Exercise goal: A single count is required: the lines of the data below in which the word "decide" occurs.

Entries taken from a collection
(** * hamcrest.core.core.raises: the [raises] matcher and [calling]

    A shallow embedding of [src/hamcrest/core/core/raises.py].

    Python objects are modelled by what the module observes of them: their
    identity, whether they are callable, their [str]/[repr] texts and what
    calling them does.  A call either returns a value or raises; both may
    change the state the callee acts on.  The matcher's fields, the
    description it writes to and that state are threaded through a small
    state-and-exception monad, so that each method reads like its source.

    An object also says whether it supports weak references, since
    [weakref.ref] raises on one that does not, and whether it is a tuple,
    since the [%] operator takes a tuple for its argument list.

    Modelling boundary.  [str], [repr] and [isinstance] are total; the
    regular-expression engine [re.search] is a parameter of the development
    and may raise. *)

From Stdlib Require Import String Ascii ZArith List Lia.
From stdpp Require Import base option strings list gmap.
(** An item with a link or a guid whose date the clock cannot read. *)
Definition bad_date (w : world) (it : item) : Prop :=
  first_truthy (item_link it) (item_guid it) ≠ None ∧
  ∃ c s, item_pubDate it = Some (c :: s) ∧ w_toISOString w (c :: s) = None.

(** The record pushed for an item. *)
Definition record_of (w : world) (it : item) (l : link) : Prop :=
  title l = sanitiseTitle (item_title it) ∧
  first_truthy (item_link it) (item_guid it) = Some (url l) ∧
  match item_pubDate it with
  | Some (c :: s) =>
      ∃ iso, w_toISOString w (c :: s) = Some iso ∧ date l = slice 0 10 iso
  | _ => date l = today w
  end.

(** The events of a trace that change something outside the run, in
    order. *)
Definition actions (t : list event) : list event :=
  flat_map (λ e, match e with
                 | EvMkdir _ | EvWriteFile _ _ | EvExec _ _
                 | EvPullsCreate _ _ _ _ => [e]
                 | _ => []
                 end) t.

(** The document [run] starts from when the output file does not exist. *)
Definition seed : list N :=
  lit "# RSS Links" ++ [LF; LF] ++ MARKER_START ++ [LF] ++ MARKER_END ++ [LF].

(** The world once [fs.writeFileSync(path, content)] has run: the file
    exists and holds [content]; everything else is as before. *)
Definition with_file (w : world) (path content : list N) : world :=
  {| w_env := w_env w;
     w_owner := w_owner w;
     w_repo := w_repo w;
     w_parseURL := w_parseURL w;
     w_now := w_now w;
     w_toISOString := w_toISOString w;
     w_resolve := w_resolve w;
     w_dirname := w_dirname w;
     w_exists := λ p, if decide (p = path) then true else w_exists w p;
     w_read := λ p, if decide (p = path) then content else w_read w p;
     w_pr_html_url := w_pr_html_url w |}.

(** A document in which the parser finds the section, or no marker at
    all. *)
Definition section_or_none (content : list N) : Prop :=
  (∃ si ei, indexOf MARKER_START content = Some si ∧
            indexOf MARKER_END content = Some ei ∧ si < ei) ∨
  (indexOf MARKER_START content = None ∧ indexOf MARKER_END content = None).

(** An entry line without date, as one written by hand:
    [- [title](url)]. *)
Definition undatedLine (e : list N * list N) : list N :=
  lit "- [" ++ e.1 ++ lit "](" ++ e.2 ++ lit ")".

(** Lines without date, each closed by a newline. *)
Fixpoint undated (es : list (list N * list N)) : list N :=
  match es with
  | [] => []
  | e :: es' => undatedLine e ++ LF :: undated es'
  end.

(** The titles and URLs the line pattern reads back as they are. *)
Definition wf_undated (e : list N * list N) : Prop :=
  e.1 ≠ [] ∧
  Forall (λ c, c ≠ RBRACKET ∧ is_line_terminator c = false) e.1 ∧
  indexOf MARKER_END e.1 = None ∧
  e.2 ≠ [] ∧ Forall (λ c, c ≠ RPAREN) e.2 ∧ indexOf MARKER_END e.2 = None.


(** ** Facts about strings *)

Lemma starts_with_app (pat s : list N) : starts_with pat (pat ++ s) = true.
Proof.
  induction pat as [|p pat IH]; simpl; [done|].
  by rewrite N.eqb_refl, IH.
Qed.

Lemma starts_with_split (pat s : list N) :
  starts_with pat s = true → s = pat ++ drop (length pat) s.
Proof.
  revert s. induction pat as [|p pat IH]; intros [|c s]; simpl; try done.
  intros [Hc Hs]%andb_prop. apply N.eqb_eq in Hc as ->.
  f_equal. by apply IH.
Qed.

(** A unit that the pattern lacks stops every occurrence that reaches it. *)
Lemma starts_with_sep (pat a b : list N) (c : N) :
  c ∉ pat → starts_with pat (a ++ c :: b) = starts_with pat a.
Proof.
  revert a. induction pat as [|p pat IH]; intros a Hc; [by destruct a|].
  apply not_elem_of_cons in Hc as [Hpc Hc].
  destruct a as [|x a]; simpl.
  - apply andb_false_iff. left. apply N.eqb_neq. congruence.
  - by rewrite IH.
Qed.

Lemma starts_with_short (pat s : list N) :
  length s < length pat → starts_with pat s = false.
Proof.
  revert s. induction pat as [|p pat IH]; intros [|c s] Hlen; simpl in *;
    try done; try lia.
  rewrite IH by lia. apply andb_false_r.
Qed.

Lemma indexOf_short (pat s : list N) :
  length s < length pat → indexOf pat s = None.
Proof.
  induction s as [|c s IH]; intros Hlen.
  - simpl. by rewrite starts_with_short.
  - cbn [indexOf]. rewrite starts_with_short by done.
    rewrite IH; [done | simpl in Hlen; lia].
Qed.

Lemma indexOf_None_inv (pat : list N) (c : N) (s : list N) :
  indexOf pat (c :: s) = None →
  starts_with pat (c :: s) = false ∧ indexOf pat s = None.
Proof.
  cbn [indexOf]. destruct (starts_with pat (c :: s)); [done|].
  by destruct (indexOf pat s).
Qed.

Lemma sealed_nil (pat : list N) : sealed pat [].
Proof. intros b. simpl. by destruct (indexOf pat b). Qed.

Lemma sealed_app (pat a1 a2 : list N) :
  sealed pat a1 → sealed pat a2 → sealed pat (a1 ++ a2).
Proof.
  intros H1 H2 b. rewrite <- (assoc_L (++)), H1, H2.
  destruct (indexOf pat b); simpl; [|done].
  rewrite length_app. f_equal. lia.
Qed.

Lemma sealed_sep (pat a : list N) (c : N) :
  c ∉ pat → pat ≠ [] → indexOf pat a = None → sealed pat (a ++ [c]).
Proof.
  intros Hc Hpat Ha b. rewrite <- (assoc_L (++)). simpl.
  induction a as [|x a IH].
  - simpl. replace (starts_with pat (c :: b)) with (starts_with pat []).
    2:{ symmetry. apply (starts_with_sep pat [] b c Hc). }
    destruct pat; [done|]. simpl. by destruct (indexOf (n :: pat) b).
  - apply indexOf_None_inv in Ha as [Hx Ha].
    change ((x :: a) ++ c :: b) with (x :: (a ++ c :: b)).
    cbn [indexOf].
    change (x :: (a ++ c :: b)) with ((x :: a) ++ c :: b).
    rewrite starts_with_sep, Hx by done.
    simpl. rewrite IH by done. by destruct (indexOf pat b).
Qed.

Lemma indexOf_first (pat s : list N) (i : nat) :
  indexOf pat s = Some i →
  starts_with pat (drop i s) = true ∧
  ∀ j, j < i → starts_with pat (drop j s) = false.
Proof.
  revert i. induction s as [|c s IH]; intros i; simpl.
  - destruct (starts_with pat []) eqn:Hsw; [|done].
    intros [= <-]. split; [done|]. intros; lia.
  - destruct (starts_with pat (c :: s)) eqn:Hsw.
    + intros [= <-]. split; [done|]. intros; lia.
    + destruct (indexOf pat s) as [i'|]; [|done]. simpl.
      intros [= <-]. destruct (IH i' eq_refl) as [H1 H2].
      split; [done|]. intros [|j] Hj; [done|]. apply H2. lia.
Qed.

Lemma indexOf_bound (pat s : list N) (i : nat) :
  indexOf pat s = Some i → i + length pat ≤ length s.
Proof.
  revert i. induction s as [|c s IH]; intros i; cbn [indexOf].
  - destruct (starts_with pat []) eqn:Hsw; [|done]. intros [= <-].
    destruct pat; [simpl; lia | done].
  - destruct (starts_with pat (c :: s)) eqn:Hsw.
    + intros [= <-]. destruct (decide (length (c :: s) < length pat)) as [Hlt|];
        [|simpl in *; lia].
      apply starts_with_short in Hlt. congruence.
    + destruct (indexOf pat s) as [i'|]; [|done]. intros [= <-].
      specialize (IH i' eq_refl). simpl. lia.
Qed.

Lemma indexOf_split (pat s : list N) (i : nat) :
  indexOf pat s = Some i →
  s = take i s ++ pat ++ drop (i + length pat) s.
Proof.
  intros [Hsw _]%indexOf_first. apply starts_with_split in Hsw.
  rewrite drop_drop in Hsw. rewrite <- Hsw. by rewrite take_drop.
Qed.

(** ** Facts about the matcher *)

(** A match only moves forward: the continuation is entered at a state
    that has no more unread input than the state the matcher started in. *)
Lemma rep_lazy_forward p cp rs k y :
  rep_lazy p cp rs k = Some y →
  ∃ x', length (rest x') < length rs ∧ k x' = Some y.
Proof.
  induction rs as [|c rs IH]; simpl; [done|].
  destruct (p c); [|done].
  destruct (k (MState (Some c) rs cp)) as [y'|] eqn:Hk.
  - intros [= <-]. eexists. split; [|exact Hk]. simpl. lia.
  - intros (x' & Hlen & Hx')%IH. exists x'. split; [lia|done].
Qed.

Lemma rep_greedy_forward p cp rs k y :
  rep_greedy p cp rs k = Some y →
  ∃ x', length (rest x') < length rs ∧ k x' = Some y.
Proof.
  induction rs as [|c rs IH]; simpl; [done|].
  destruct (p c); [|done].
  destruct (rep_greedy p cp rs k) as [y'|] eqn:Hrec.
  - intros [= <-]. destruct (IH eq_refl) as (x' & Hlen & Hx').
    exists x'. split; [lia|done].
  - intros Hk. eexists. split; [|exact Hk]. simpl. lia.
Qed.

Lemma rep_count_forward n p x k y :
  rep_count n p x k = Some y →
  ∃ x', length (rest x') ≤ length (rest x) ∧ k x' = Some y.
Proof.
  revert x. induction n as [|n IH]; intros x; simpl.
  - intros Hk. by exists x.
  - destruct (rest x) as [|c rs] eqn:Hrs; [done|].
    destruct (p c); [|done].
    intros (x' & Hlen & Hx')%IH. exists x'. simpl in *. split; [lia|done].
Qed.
--
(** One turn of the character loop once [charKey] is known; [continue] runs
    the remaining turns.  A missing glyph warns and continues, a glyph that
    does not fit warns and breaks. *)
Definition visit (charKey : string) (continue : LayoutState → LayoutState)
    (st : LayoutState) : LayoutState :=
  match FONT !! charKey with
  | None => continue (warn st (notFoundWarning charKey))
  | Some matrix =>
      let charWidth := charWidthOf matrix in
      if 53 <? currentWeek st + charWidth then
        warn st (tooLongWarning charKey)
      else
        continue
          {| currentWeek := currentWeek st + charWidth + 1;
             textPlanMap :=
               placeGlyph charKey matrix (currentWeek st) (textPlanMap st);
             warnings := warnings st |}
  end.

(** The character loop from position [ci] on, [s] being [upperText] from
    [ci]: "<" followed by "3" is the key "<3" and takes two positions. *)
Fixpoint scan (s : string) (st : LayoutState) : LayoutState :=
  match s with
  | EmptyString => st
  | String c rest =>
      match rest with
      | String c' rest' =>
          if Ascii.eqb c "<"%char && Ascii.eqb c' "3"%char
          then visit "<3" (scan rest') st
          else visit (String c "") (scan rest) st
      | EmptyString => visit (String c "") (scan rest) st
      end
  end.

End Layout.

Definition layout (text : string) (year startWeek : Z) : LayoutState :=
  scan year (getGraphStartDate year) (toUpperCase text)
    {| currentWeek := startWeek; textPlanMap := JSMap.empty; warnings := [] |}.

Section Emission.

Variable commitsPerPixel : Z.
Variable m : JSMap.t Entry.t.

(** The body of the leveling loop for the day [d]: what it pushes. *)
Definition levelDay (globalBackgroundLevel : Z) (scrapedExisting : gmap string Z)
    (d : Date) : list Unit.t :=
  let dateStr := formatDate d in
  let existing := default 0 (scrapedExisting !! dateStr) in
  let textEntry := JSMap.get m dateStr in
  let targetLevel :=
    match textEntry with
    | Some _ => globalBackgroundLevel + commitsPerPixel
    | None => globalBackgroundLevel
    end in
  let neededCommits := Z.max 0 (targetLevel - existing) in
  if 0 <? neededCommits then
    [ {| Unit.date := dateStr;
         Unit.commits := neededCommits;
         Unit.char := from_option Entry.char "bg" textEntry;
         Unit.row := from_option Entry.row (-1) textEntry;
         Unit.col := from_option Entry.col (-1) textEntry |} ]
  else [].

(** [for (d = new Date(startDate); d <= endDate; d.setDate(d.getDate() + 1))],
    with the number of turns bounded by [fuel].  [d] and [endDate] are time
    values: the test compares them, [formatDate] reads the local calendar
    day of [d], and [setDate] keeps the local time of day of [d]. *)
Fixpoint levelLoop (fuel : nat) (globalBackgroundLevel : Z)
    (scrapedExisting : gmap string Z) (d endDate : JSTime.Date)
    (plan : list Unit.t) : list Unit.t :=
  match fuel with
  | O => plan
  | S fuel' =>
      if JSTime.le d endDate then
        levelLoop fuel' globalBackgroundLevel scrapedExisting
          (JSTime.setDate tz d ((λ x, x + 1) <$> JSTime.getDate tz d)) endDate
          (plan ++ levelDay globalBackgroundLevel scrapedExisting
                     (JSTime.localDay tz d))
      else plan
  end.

Response to this exercise: 3